- **Recorded data**:
──────
Lemma entry_sum_positive_counts k ds :
Forall positive_counts ds → 0 ≤ entry_sum k ds.
Proof.
induction 1 as [|d ds Hd _ IH]; cbn; [done|]. fold (entry_sum k ds).
destruct (d !! k) as [v|] eqn:Hv; cbn; [|lia]. apply Hd in Hv. lia.
Qed.

Lemma entry_sum_aggregate k (groups : list (list (gmap K Z))) :
Forall (Forall positive_counts) groups →
entry_sum k (foldby_aggregate Z.add 0 <$> groups) = entry_sum k (concat groups).
Proof.
induction 1 as [|ds groups Hds _ IH]; [done|].
rewrite fmap_cons, entry_sum_cons, IH. cbn [concat].
rewrite entry_sum_app, lookup_foldby_aggregate by done.
by rewrite default_kept by (by apply entry_sum_positive_counts).
Qed.

Lemma Forall_partition_all {A} (P : A → Prop) (n : nat) (l : list A) :
Forall P l → Forall (Forall P) (partition_all n l).
Proof.
intros Hl. unfold partition_all. destruct n as [|m]; [constructor|].
apply Forall_fmap, Forall_true. intros i. cbn. unfold slice.
by apply Forall_take, Forall_drop.
Qed.

(** The aggregation levels keep, name by name, the sum of the counts. *)
Lemma foldby_levels_sum (fuel : nat) ds k :
Forall positive_counts ds →
Forall positive_counts (foldby_levels fuel Z.add 0 ds) ∧
entry_sum k (foldby_levels fuel Z.add 0 ds) = entry_sum k ds.
Proof.
revert ds. induction fuel as [|fuel IH]; intros ds Hds; [done|].
cbn [foldby_levels]. case_decide; [|done].
pose proof (Forall_partition_all _ split_every ds Hds) as Hgroups.
destruct (IH (foldby_aggregate Z.add 0 <$> partition_all split_every ds))
  as [Hpos Hsum].
{ apply Forall_fmap. eapply Forall_impl; [exact Hgroups|].
  intros group. apply positive_counts_foldby_aggregate. }
split; [done|]. rewrite Hsum, entry_sum_aggregate by done.
by rewrite concat_partition_all by (unfold split_every; lia).
Qed.

(** The loop is given enough rounds to leave by its own test. *)
Lemma foldby_levels_exits (fuel : nat) ds :
(length ds ≤ fuel)%nat →
(length (foldby_levels fuel Z.add 0%Z ds) ≤ split_every)%nat.
Proof.
revert ds. induction fuel as [|fuel IH]; intros ds Hlen.
{ cbn. lia. }
cbn [foldby_levels]. case_decide as Hbig; [|lia].
apply IH. rewrite length_fmap.
pose proof (length_partition_all split_every ds). unfold split_every in *.
lia.
Qed.
End foldby_facts.

Section groupby_foldby.
Context {record K : Type} `{Countable K}.
Variable getitem_name : record → option K.

Local Abbreviation name := (Leventsov.name getitem_name).
Local Abbreviation count := (name_count getitem_name).
Local Abbreviation named := (λ item : record, is_Some (getitem_name item)).

(** The per-partition dicts of [foldby]. *)
Lemma consume_reduceby (js : list (list record)) :
Forall (Forall named) js →
∃ ds, consume ((λ part, reduceby name Leventsov.incr part 0) <$> js) = ret ds ∧
      Forall positive_counts ds ∧
      ∀ k, entry_sum k ds = count k (concat js).
Proof.
induction 1 as [|part js Hpart _ (ds & Hds & Hpos & Hsum)].
{ exists []. by repeat split. }
destruct (reduceby_incr getitem_name part Hpart) as (d & Hd & Hlookup).
exists (d :: ds). split; [|split].
- cbn. by rewrite Hd, Hds.
- constructor; [|done]. apply positive_counts_kept. intros k. by eexists.
- intros k. cbn [concat].
  rewrite entry_sum_cons, Hsum, Hlookup, name_count_app.
  by rewrite default_kept by apply name_count_nonneg.
Qed.

Lemma kept_Some s c : kept s = Some c ↔ c = s ∧ 0 < c.
Proof.
unfold kept. case_bool_decide; split.
- by intros [= <-].
- by intros [-> _].
- done.
- intros [-> ?]. lia.
Qed.

(** C6: on every bag whose records all have a name, however the records
  are spread over the partitions, the groupby cell and the foldby cell
  both return, and they return the same (name, count) pairs, each pair
  once: a name is paired with the number of records that carry it. *)
Theorem groupby_foldby_agree (js : list (list record)) :
Forall (Forall named) js →
∃ by_group by_fold,
  Leventsov.groupby_cell getitem_name js = ret by_group ∧
  Leventsov.foldby_cell getitem_name js = ret by_fold ∧
  by_group ≡ₚ by_fold ∧
  ∀ k c, (k, c) ∈ by_fold ↔ c = count k (concat js) ∧ 0 < c.
Proof.
intros Hjs.
destruct (toolz_groupby_lookup getitem_name (concat js)) as (g & Hg & Hgk).
{ by apply Forall_concat. }
destruct (consume_reduceby js Hjs) as (ds & Hds & Hpos & Hsum).
set (levels := foldby_levels (length ds) Z.add 0 ds).
set (by_fold := foldby_aggregate Z.add 0 levels).
assert (∀ k, by_fold !! k = kept (count k (concat js))) as Hfold.
{ intros k. unfold by_fold, levels.
  destruct (foldby_levels_sum (length ds) ds k Hpos) as [Hpos' Hsum'].
  by rewrite lookup_foldby_aggregate, Hsum', Hsum. }
exists ((λ kv, (kv.1, Z.of_nat (length kv.2))) <$> map_to_list g),
       (map_to_list by_fold).
split; [|split; [|split]].
- unfold Leventsov.groupby_cell, groupby. by rewrite Hg.
- unfold Leventsov.foldby_cell, foldby. by rewrite Hds.
- assert (by_fold = (Z.of_nat ∘ length <$> g)) as ->.
  { apply map_eq; intros k. by rewrite Hfold, lookup_fmap, Hgk. }
  rewrite map_to_list_fmap.
  by rewrite (list_fmap_ext _ (prod_map id (Z.of_nat ∘ length))
                (map_to_list g)) by (by intros []).
- intros k c. by rewrite elem_of_map_to_list, Hfold, kept_Some.
Qed.
End groupby_foldby.

Lemma groupby_foldby_agree_witness :
  ∃ by_group by_fold,
    Leventsov.groupby_cell Sample.getitem_name Sample.js = ret by_group ∧
    Leventsov.foldby_cell Sample.getitem_name Sample.js = ret by_fold ∧
    by_group ≡ₚ by_fold ∧
    ∀ k c, (k, c) ∈ by_fold ↔
      c = name_count Sample.getitem_name k (concat Sample.js) ∧ 0 < c.
Proof.
  apply (groupby_foldby_agree Sample.getitem_name Sample.js).
  repeat constructor; by eexists.
Defined.

(** ** Task 4: workers on a shared queue *)

Section task4.
Variable lower : list N → list N.
Variable open : string → list (list N).

Local Abbreviation step := (Panov.step lower open).
Local Abbreviation counting := (Panov.counting lower open).
Local Abbreviation inv := (task4_inv lower open).

Lemma split_insert (ws : list Panov.worker) (w : nat) (old new : Panov.worker) :
  ws !! w = Some old →
  ∃ l1 l2, ws = l1 ++ old :: l2 ∧ <[w := new]> ws = l1 ++ new :: l2.
Proof.
  intros Hw. exists (take w ws), (drop (S w) ws). split.
  - symmetry. by apply take_drop_middle.
  - apply insert_take_drop. by eapply lookup_lt_Some.
Qed.

Lemma running_app ws1 ws2 : running (ws1 ++ ws2) = (running ws1 + running ws2)%nat.
Proof. unfold running. by rewrite filter_app, length_app. Qed.

Lemma running_cons w ws :
  running (w :: ws) = ((if in_loop w then 1 else 0) + running ws)%nat.
Proof. unfold running. rewrite filter_cons. by destruct w. Qed.

Lemma unput_app ws1 ws2 : unput (ws1 ++ ws2) = unput ws1 ++ unput ws2.
Proof. apply omap_app. Qed.

Lemma running_replicate_Getting n : running (replicate n Panov.Getting) = n.
Proof.
  induction n as [|n IH]; [done|].
  cbn [replicate]. by rewrite running_cons, IH.
Qed.

Lemma unput_replicate_Getting n : unput (replicate n Panov.Getting) = [].
Proof. induction n as [|n IH]; [done|]. exact IH. Qed.

Lemma running_0_Exited ws :
  running ws = 0%nat ↔ Forall (λ w, w = Panov.Exited) ws.
Proof.
  induction ws as [|w ws IH].
  - split; [constructor | done].
  - rewrite running_cons, Forall_cons, <-IH. destruct w; cbn.
    + split; [lia | by intros [? _]].
    + split; [lia | by intros [? _]].
    + split; [done | by intros [_ ?]].
Qed.

(** Every step uses up some of the work that is left. *)
Lemma step_work_left st st' : step st st' → (work_left st' < work_left st)%nat.
Proof.
  intros [w Hstep]. destruct st as [q out ws].
  unfold Panov.worker_step in Hstep. cbn in Hstep.
  destruct (ws !! w) as [[|cnt|]|] eqn:Hw; [| |done..].
  - destruct q as [|[job|] q]; simplify_eq; unfold work_left;
      cbn [Panov.queue Panov.workers].
    + destruct (split_insert ws w _ (Panov.Putting (counting job)) Hw)
        as (l1 & l2 & -> & ->).
      rewrite !unput_app. cbn. rewrite !length_app. cbn. lia.
    + destruct (split_insert ws w _ Panov.Exited Hw) as (l1 & l2 & -> & ->).
      rewrite !unput_app. cbn. lia.
  - destruct (split_insert ws w _ Panov.Getting Hw) as (l1 & l2 & -> & Hex).
    simplify_eq. unfold work_left. cbn [Panov.queue Panov.workers].
    rewrite Hex, !unput_app. cbn. rewrite !length_app. cbn. lia.
Qed.

Lemma steps_terminate st : sn step st.
Proof.
  remember (work_left st) as n eqn:Hn. revert st Hn.
  induction n as [n IH] using lt_wf_ind. intros st ->.
  constructor. intros st' Hstep. unfold flip in Hstep.
  eapply IH; [|done]. by apply step_work_left.
Qed.

Lemma nsteps_work_left n st st' :
  nsteps step n st st' → (n + work_left st' ≤ work_left st)%nat.
Proof.
  induction 1 as [|n st st1 st' Hstep _ IH]; [done|].
  apply step_work_left in Hstep. lia.
Qed.
Lemma inv_start CPU onlyfiles : inv CPU onlyfiles (Panov.start CPU onlyfiles).
Proof.
  exists onlyfiles. unfold Panov.start. cbn.
  rewrite running_replicate_Getting, unput_replicate_Getting, length_replicate.
  split_and!; [done|done|lia|done].
Qed.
──────
- **Activity**: Find "eapply IH; [|done]." in the material above; set down exactly the line holding it and every line after it, through the last, and no others.

- **Problem solution**:
  eapply IH; [|done]. by apply step_work_left.
Qed.

Lemma nsteps_work_left n st st' :
  nsteps step n st st' → (n + work_left st' ≤ work_left st)%nat.
Proof.
  induction 1 as [|n st st1 st' Hstep _ IH]; [done|].
  apply step_work_left in Hstep. lia.
Qed.
Lemma inv_start CPU onlyfiles : inv CPU onlyfiles (Panov.start CPU onlyfiles).
Proof.
  exists onlyfiles. unfold Panov.start. cbn.
  rewrite running_replicate_Getting, unput_replicate_Getting, length_replicate.
  split_and!; [done|done|lia|done].
Qed.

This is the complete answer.